# Task directions
Below are some records. Return exactly the lines from the one with "Definition request_ok (req" to the one with "unfold validateCreateRequest, request_ok.", and nothing else.

[Records for processing — start]

(* ===== verification/Settle.v ===== *)
(** * What the services share

    Frames for single fields of the process state, and the begin/complete
    protocol of an idempotent operation as the services run it: begin the
    key, store the intent, call AuthScope, settle in one transaction. *)

From S2P Require Import Prelude GoTime Sha256 StoreModel StorePass PassModel World Attestor.

(** ** One field kept *)

Definition keeps {A} (f : World → A) (w w' : World) : Prop := f w' = f w.

#[export] Instance keeps_preorder {A} (f : World → A) : PreOrder (keeps f).
Proof. split; unfold keeps; [done|congruence]. Qed.

Lemma keeps_now `{Env} {A} (f : World → A) :
  (∀ w n, f (w <| w_ticks := n |>) = f w) → within (keeps f) now.
Proof. intros Hf w r w' E. injection E as <- <-. apply Hf. Qed.
Lemma keeps_random `{Env} {A} (f : World → A) n :
  (∀ w n, f (w <| w_draws := n |>) = f w) → within (keeps f) (randomBytes n).
Proof. intros Hf w r w' E. injection E as <- <-. apply Hf. Qed.
Lemma keeps_tx {A B} (f : World → A) (fn : Tx B) :
  (∀ w db, f (w <| w_db := db |>) = f w) → within (keeps f) (tx fn).
Proof.
  intros Hf w [a|e] w' E; [apply tx_Ok in E as (db & _ & ->); apply Hf|].
  by apply tx_Err in E as [_ ->].
Qed.
Lemma keeps_upstream {A B} (f : World → A) c (reply : list call → res B) :
  (∀ w l, f (w <| w_calls := l |>) = f w) → within (keeps f) (upstream c reply).
Proof. intros Hf w r w' E. injection E as <- <-. apply Hf. Qed.

#[export] Hint Extern 2 (within (keeps _) now) => apply keeps_now; reflexivity : within.
#[export] Hint Extern 2 (within (keeps _) (randomBytes _)) =>
  apply keeps_random; reflexivity : within.
#[export] Hint Extern 2 (within (keeps _) (tx _)) => apply keeps_tx; reflexivity : within.
#[export] Hint Extern 2 (within (keeps _) (upstream _ _)) =>
  apply keeps_upstream; reflexivity : within.
#[export] Hint Extern 1 (keeps _ _ _) => reflexivity : within.
Ltac keeps_auto :=
  repeat (first [solve [auto with within typeclass_instances]|solve [reflexivity]|within_step]).

Lemma keeps_db_frame {A B} (f : World → A) (g : DB → B) w w' :
  keeps w_db w w' → g (w_db w') = g (w_db w).
Proof. unfold keeps. congruence. Qed.

(** ** Attestation in a handler *)

Lemma Attest_Ok `{Env} claims w att w' :
  Attest claims w = (Ok att, w') →
  sa_Claims att = claims ∧ claims_valid claims (clock (w_ticks w))
    (default (Mk_purposeBinding "" "" "" invocationForbidden) (purposeBindings (dc_Purpose claims))) ∧
  w' = w <| w_ticks := S (w_ticks w) |>.
Proof.
  intros E. unfold Attest in E. rewrite now_then in E. op_inv_step E; [|discriminate E].
  do 2 (op_inv_step E; [|discriminate E]). cbv zeta in E. op_inv_step E; [|discriminate E].
  op_inv_step E; [|discriminate E]. injection E as <- <-.
  apply validateClaims_Ok in E0. split_and!; [done| |done]. pose proof E0 as [-> _]. done.
Qed.

Lemma keeps_Attest `{Env} {A} (f : World → A) claims :
  (∀ w n, f (w <| w_ticks := n |>) = f w) → within (keeps f) (Attest claims).
Proof.
  intros Hf. unfold Attest. repeat (first [by apply keeps_now|solve [auto with within typeclass_instances]|within_step]).
Qed.

(** ** Beginning a key *)

Definition idem_row (w : World) (ws key : string) : option idempotency_row :=
  db_idempotency_records (w_db w) !! (ws, key).

Lemma begin_Ok ws key digest w r w' :
  tx (beginIdempotency (MkIdempotencyRecord ws key digest)) w = (Ok r, w') →
  (ir_Completed r = true ∧ w' = w ∧ ∃ row, idem_row w ws key = Some row ∧
     iw_status row = "completed" ∧ iw_canonical_digest row = digest ∧
     ir_Result r = iw_result row) ∨
  (ir_Completed r = false ∧ ∃ rows,
     w' = w <| w_db := (w_db w) <| db_idempotency_records := rows |> |> ∧
     ∃ row, rows !! (ws, key) = Some row ∧ iw_canonical_digest row = digest ∧
       iw_status row ≠ "completed").
Proof.
  intros E. apply tx_Ok in E as (db & E & ->).
  destruct (decide (ws ≠ "" ∧ key ≠ "" ∧ digest ≠ "")) as [(?&?&?)|N].
  2:{ unfold beginIdempotency in E. rewrite require_else in E by done. discriminate E. }
  rewrite beginIdempotency_run in E by done. cbn in E.
  destruct (db_idempotency_records (w_db w) !! (ws, key)) as [row|] eqn:Er.
  - case_decide as D; [|discriminate E]. injection E as <- <-. cbn.
    destruct (decide (iw_status row = "completed")) as [S|S].
    + left. rewrite bool_decide_true by done. split_and!; [done|by destruct w|].
      exists row. by split_and!.
    + right. rewrite bool_decide_false by done. split; [done|].
      exists (db_idempotency_records (w_db w)). split; [by destruct w as [[]]|]. eauto.
  - injection E as <- <-. right. split; [done|]. eexists. split; [done|].
    eexists. by rewrite lookup_insert_eq.
Qed.

Lemma begin_completed ws key digest w row :
  ws ≠ "" → key ≠ "" → digest ≠ "" → idem_row w ws key = Some row →
  iw_canonical_digest row = digest → iw_status row = "completed" →
  tx (beginIdempotency (MkIdempotencyRecord ws key digest)) w =
    (Ok (MkIdempotencyResult true true (iw_result row)), w).
Proof.
  intros Hw Hk Hd Hr Ed Es. apply tx_read. rewrite beginIdempotency_run by done. cbn.
  unfold idem_row in Hr. rewrite Hr, decide_True by done. by rewrite bool_decide_true.
Qed.

Lemma tagged_digest_ne s : tagged_digest s ≠ "".
Proof. done. Qed.

(** ** What a handler sends *)

(** The log grows by calls that satisfy [Q]. *)
Definition sends (Q : call → Prop) (w w' : World) : Prop :=
  ∃ l, w_calls w' = (l ++ w_calls w)%list ∧ Forall Q l.

#[export] Instance sends_preorder Q : PreOrder (sends Q).
Proof.
  split.
  - intros w. by exists [].
  - intros w1 w2 w3 (l1 & E1 & F1) (l2 & E2 & F2). exists (l2 ++ l1)%list.
    rewrite E2, E1, app_assoc. split; [done|]. by apply Forall_app.
Qed.

Lemma sends_keeps Q w w' : keeps w_calls w w' → sends Q w w'.
Proof. intros E. by exists []. Qed.

Lemma sends_now `{Env} Q : within (sends Q) now.
Proof. intros w r w' E. injection E as <- <-. by exists []. Qed.
Lemma sends_tx {A} Q (fn : Tx A) : within (sends Q) (tx fn).
Proof. intros w r w' E. apply sends_keeps. by eapply keeps_tx in E. Qed.
Lemma sends_upstream {A} (Q : call → Prop) c (reply : list call → res A) :
  Q c → within (sends Q) (upstream c reply).
Proof. intros Hc w r w' E. injection E as <- <-. exists [c]. by repeat constructor. Qed.
#[export] Hint Resolve sends_now sends_tx : within.
#[export] Hint Extern 2 (within (sends _) (upstream _ _)) =>
  apply sends_upstream; cbn; tauto : within.
#[export] Hint Extern 2 (sends _ _ _) => apply sends_keeps; reflexivity : within.
(** C26: a finished approval approves exactly what the founder's passkey
    signed, once.  When [Finish] succeeds, the stored pass was a settled draft
    whose canonical bytes hash to the digest of the begun challenge, the
    passkey ceremony verified those same bytes, and the challenge is gone.
    Then either an earlier attempt had completed and its recorded result is
    returned with no call at all, or exactly one [ApproveProposal] was sent,
    for the stored proposal, proposal digest and invocation digest, under the
    key of this workspace, pass and draft version, carrying an attestation
    whose claims are those of the verified ceremony; and the pass is now
    approved with that digest and mission, its idempotency record and intent
    completed, in one transaction. *)
Theorem FinishApproval_exact p passID challengeID assertion w result w' :
  FinishApproval p passID challengeID assertion w = (Ok result, w') →
  ∃ stored begun v wv,
    db_mission_passes (w_db w) !! (p_WorkspaceID p, passID) = Some stored ∧
    mp_State stored = PassDraft ∧ mp_Reconciliation stored = ReconciliationSettled ∧
    w_approvals w !! challengeID = Some begun ∧ w_approvals w' !! challengeID = None ∧
    let full := fromStoreRecord stored in
    let r := pp_ProposalRecord full in
    let b := bindingFor p r in
    let bytes := CanonicalApprovalBytes r in
    let key := approvalKey (pr_WorkspaceID r) (pr_PassID r) (pr_DraftVersion r) in
    ba_digest begun = Sum256 bytes ∧
    FinishDecision p challengeID DecisionPassApproval (pr_PassID r) bytes assertion w = (Ok v, wv) ∧
    ((∃ row, idem_row w (pr_WorkspaceID r) key = Some row ∧ iw_status row = "completed" ∧
        decode_approval_result (iw_result row) = Some result ∧ w_calls w' = w_calls w) ∨
     (∃ att m t, sa_Claims att = approval_claims b r v t ∧
        w_calls w' = approval_call b att :: w_calls w ∧
        settled_approval full b key (attestationDigest att) m result w')).
Proof.
  intros E. unfold FinishApproval in E. rewrite gets_then in E.
  destruct (w_approvals w !! challengeID) as [begun|] eqn:Eb; [|discriminate E].
  try_inv E El. match type of E with (match ?x with _ => _ end) _ = _ =>
    destruct x as [full|e] end; [|discriminate E].
  unfold loadForApproval in El. call_inv El Es; [|discriminate El].
  apply tx_Ok in Es as (db & Es & ->). apply select_Ok in Es as [Es ->].
  do 2 (op_inv_step El; [|discriminate El]). injection El as <- <-.
  assert (w <| w_db := w_db w |> = w) as Ew by by destruct w. rewrite Ew in E.
  case_decide as Dd; [|discriminate E]. try_inv E Ef. unfold dropBegun in E. rewrite modify_then in E.
  destruct r as [v|e]; [|discriminate E]. rewrite lift_Ok_then, now_then in E.
  call_inv E Ea; [|discriminate E]. apply Attest_Ok in Ea as (Ec & _ & ->).
  exists a, begun, v, w0. split_and!; try done.
  - assert (within (keeps w_approvals) (approveOnce (fromStoreRecord a)
      (bindingFor p (pp_ProposalRecord (fromStoreRecord a))) a0 (attestationDigest a0))) as Hk.
    { unfold approveOnce, settleApproval, markApprovalPending, call_ApproveProposal. keeps_auto. }
    rewrite (Hk _ _ _ E). cbn. by rewrite lookup_delete_eq.
  - cbv zeta. split_and!; [done..|].
    pose proof Ef as (Hcalls & _ & _ & _ & _ & Hdb)%within_FinishDecision.
    apply approveOnce_Ok in E as [(row & Er & Est & _ & Edec & ->)|(m & _ & Em & Hs)].
    + left. exists row. split_and!; [|done..]. unfold idem_row in *. cbn in Er.
      by rewrite Hdb in Er.
    + right. exists a0, m. eexists. split_and!; [done| |done]. rewrite Em. cbn. by rewrite Hcalls.
Qed.
Lemma launchable_loads passID b w : launchable passID b (clock (w_ticks w)) (w_db w) →
  loadLaunchBinding passID w = (Ok b, w <| w_ticks := S (w_ticks w) |>).
Proof.
  intros (Hp & pass & Hk & Hs & Ht & Hc & ->). unfold loadLaunchBinding. rewrite require_then by done.
  erewrite try_then by (apply tx_read; by apply select_run). cbv beta iota.
  rewrite require_then, now_then, require_then by done. by rewrite require_then.
Qed.

(** What [validateCreateRequest] lets through. *)
Definition request_ok (req : CLIAuthorizationRequest) (u : string) : Prop :=
  cl_CodeChallengeMethod req = "S256" ∧ raw32 (cl_State req) ∧ raw32 (cl_CodeChallenge req) ∧
  raw32 (cl_EphemeralPublicKey req) ∧ ValidateLoopbackRedirectURI (cl_RedirectURI req) = Ok u.

Lemma validateCreateRequest_Ok req u : validateCreateRequest req = Ok u ↔ request_ok req u.
Proof.
  unfold validateCreateRequest, request_ok. split.
  - intros E. repeat (apply require_res_bind_Ok in E as [? E]). by split_and!.
  - intros (? & ? & ? & ? & E). by rewrite !require_res_then.
Qed.

Lemma replayCreate_Ok ex d t x : replayCreate baseURL ex d t = Ok x →
  t ≤ ca_ExpiresAt ex ∧ ca_CanonicalRequestDigest ex = d ∧ x = (startFor baseURL ex, true).
Proof.
  unfold replayCreate. intros E. apply require_res_bind_Ok in E as [Ht E].
  apply require_res_bind_Ok in E as [Hd E]. injection E as <-. unfold After in Ht. split_and!; [lia|done..].
Qed.

Lemma replayCreate_run ex d t : replayCreate baseURL ex d t =
  if decide (ca_ExpiresAt ex < t) then Err ErrCLIAuthorizationExpired
  else if decide (ca_CanonicalRequestDigest ex = d) then Ok (startFor baseURL ex, true)
  else Err ErrCLIAuthorizationConflict.
Proof.
  unfold replayCreate, require_res, After.
  destruct (decide (ca_ExpiresAt ex < t)) as [D|D]; case_decide; (done || (cbn; by case_decide)).
Qed.

(** The outcome of [Create]: nothing stored, a replay of a stored row, or a
    new one. *)
Inductive created (req : CLIAuthorizationRequest) (w : World) :
    res (CLIAuthorizationStart * bool) → DB → Prop :=
  | cr_refused e : created req w (Err e) (w_db w)
  | cr_replay u b rec t : request_ok req u →
      launchable (cl_PassID req) b (clock (w_ticks w)) (w_db w) →
      getCLIAuthorizationByState ws (cl_PassID req) (cl_State req) (w_db w) = (Ok rec, w_db w) →
      t = clock (S (w_ticks w)) → t ≤ ca_ExpiresAt rec →
      ca_CanonicalRequestDigest rec = request_digest req u b →
      created req w (Ok (startFor baseURL rec, true)) (w_db w)
  | cr_new u b id t rec : request_ok req u →
      launchable (cl_PassID req) b (clock (w_ticks w)) (w_db w) →
      t = clock (S (w_ticks w)) → rec = new_authorization req u id b (request_digest req u b) t →
      db_cli_authorizations (w_db w) !! (ws, ca_AuthorizationID rec) = None →
      no_state ws (cl_PassID req) (cl_State req) (w_db w) →
      created req w (Ok (startFor baseURL rec, false))
        ((w_db w) <| db_cli_authorizations :=
           <[(ws, ca_AuthorizationID rec) := rec]> (db_cli_authorizations (w_db w)) |>).

Lemma by_state_run p st w r w' :
  tx (getCLIAuthorizationByState ws p st) w = (r, w') → w' = w ∧
  (∀ e, r = Err e → e = ErrNotFound).
Proof.
  intros E. assert (∃ r0, getCLIAuthorizationByState ws p st (w_db w) = (r0, w_db w) ∧
    (∀ e, r0 = Err e → e = ErrNotFound)) as (r0 & E0 & He).
  { unfold getCLIAuthorizationByState. rewrite gets_then.
    destruct (table_rows _ _); eexists; (split; [reflexivity|]); by intros e [= <-]. }
  erewrite tx_read in E by exact E0. injection E as <- <-. done.
Qed.

Lemma by_state_found p st w ex w' : tx (getCLIAuthorizationByState ws p st) w = (Ok ex, w') →
  getCLIAuthorizationByState ws p st (w_db w) = (Ok ex, w_db w).
Proof.
  intros Es. apply tx_Ok in Es as (db & Es & _). by pose proof (by_state_reads _ _ _ _ _ _ Es) as <-.
Qed.

Lemma Create_created req w r w' :
  Create baseURL req w = (r, w') → created req w r (w_db w') ∧ w_calls w' = w_calls w ∧
    w_attestations w' = w_attestations w.
Proof.
  unfold Create. intros E. call_inv E Ev; apply lift_inv in Ev as [Ev ->].
  2: { injection E as <- <-. split; [apply cr_refused|done]. }
  apply validateCreateRequest_Ok in Ev. call_inv E El; apply loadLaunchBinding_run in El.
  2: { injection E as <- <-. apply idle_fields in El as (El & Ec & Ea & _). rewrite El, Ec, Ea.
       split; [apply cr_refused|done]. }
  destruct El as [Hl ->]. rewrite now_then in E. cbv zeta in E. try_inv E Es.
  pose proof Es as [-> Hnf]%by_state_run. cbn [w_ticks upd] in E. destruct r0 as [ex|e].
  - apply lift_inv in E as [E ->]. destruct r as [x|e]; [|split; [exact (cr_refused req w e)|done]].
    apply replayCreate_Ok in E as (Ht & Hd & ->). split; [|done].
    apply by_state_found in Es. exact (cr_replay req w a a0 ex _ Ev Hl Es eq_refl Ht Hd).
  - rewrite require_then in E by by apply Hnf. call_inv E En; [|discriminate En].
    unfold newCeremonyID in En. rewrite random_then in En. injection En as <- <-.
    try_inv E Ep. destruct r0 as [u|e'].
    + injection E as <- <-. apply tx_Ok in Ep as (db & Ep & ->).
      apply putCLIAuthorization_Ok in Ep as (Hk & Hs & ->). split; [|done].
      exact (cr_new req w a a0 _ _ _ Ev Hl eq_refl eq_refl Hk Hs).
    + apply tx_Err in Ep as [_ ->]. op_inv_step E.
      2: { injection E as <- <-. split; [exact (cr_refused req w e')|done]. }
      try_inv E E2. pose proof E2 as [-> _]%by_state_run. destruct r0 as [ex|e2].
      * apply lift_inv in E as [E ->]. destruct r as [x|e2]; [|split; [exact (cr_refused req w e2)|done]].
        apply replayCreate_Ok in E as (Ht & Hd & ->). split; [|done].
        apply by_state_found in E2. exact (cr_replay req w a a0 ex _ Ev Hl E2 eq_refl Ht Hd).
      * injection E as <- <-. split; [exact (cr_refused req w ErrCLIAuthorizationConflict)|done].
Qed.

Lemma by_state_new (rec : CLIAuthorization) k db : db_cli_authorizations db !! k = Some rec → ca_WorkspaceID rec = ws →
  (∀ k' r, db_cli_authorizations db !! k' = Some r → ca_WorkspaceID r = ws → ca_PassID r = ca_PassID rec →
     ca_State r = ca_State rec → r = rec) →
  getCLIAuthorizationByState ws (ca_PassID rec) (ca_State rec) db = (Ok rec, db).
Proof.
  intros Hk Hw Hu. destruct (getCLIAuthorizationByState ws (ca_PassID rec) (ca_State rec) db)
    as [[r|e] db'] eqn:E.
  - pose proof (by_state_reads _ _ _ _ _ _ E) as <-. apply by_state_Ok in E as (W & P & S & k' & K).
    by rewrite (Hu _ _ K W P S).
  - unfold getCLIAuthorizationByState in E. rewrite gets_then in E.
    destruct (table_rows _ _) as [|r l] eqn:El; [|discriminate E].
    assert (rec ∈ table_rows (λ r, ca_WorkspaceID r = ws ∧ ca_PassID r = ca_PassID rec ∧
      ca_State r = ca_State rec) (db_cli_authorizations db)) as Hin
      by (apply elem_of_table_rows; split; [by split_and!|by exists k]).
    rewrite El in Hin. by apply not_elem_of_nil in Hin.
Qed.

(** ** The browser decision *)

Lemma idle_beginBinding wid id : within idle (beginBinding wid id).
Proof. unfold beginBinding, getCLIAuthorization. within_auto. Qed.

Lemma beginBinding_Ok wid id w rec b w' :
  beginBinding wid id w = (Ok (rec, b), w') →
  db_cli_authorizations (w_db w) !! (ws, id) = Some rec ∧ wid = ws ∧
  clock (w_ticks w) ≤ ca_ExpiresAt rec ∧ ca_ApprovedAt rec = None ∧
  launchable (ca_PassID rec) b (clock (S (w_ticks w))) (w_db w) ∧ bindingMatchesRecord rec b ∧
  w' = w <| w_ticks := S (S (w_ticks w)) |>.
Proof.
  unfold beginBinding. intros E. try_inv E Er. destruct r as [r|e]; [|discriminate E].
  apply tx_Ok in Er as (db & Er & ->). apply select_Ok in Er as [Hr ->].
  op_inv_step E; [|discriminate E]. rewrite now_then in E.
  do 2 (op_inv_step E; [|discriminate E]). call_inv E El; [|discriminate E].
  op_inv_step E; [|discriminate E]. injection E as <- <- <-.
  apply loadLaunchBinding_run in El as [Hl ->]. unfold After in *.
  split_and!; try done. by destruct w; cbn in *; lia.
Qed.

Lemma keeps_BeginDecision p purpose subj claims :
  within (keeps w_attestations) (BeginDecision p purpose subj claims).
Proof. unfold BeginDecision, founderCredentials, newCeremonyID. keeps_auto. Qed.
Lemma keeps_FinishDecision p id purpose subj claims assertion :
  within (keeps w_attestations) (FinishDecision p id purpose subj claims assertion).
Proof. unfold FinishDecision, consumeCeremony, verifyAssertion, founderCredentials. keeps_auto. Qed.

(** Authorizations, attestations and calls are left alone. *)
Definition cli_kept (w w' : World) : Prop :=
  db_cli_authorizations (w_db w') = db_cli_authorizations (w_db w) ∧
  w_attestations w' = w_attestations w ∧ w_calls w' = w_calls w.

#[export] Instance cli_kept_preorder : PreOrder cli_kept.
Proof. split; unfold cli_kept; [done|]. intros w1 w2 w3 (->&->&->) (->&->&->). done. Qed.

Lemma idle_cli_kept w w' : idle w w' → cli_kept w w'.
Proof. intros (Ed & Ec & Ea & _)%idle_fields. unfold cli_kept. by rewrite Ed, Ec, Ea. Qed.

[Records for processing — finish]

# Your response
Definition request_ok (req : CLIAuthorizationRequest) (u : string) : Prop :=
  cl_CodeChallengeMethod req = "S256" ∧ raw32 (cl_State req) ∧ raw32 (cl_CodeChallenge req) ∧
  raw32 (cl_EphemeralPublicKey req) ∧ ValidateLoopbackRedirectURI (cl_RedirectURI req) = Ok u.

Lemma validateCreateRequest_Ok req u : validateCreateRequest req = Ok u ↔ request_ok req u.
Proof.
  unfold validateCreateRequest, request_ok. split.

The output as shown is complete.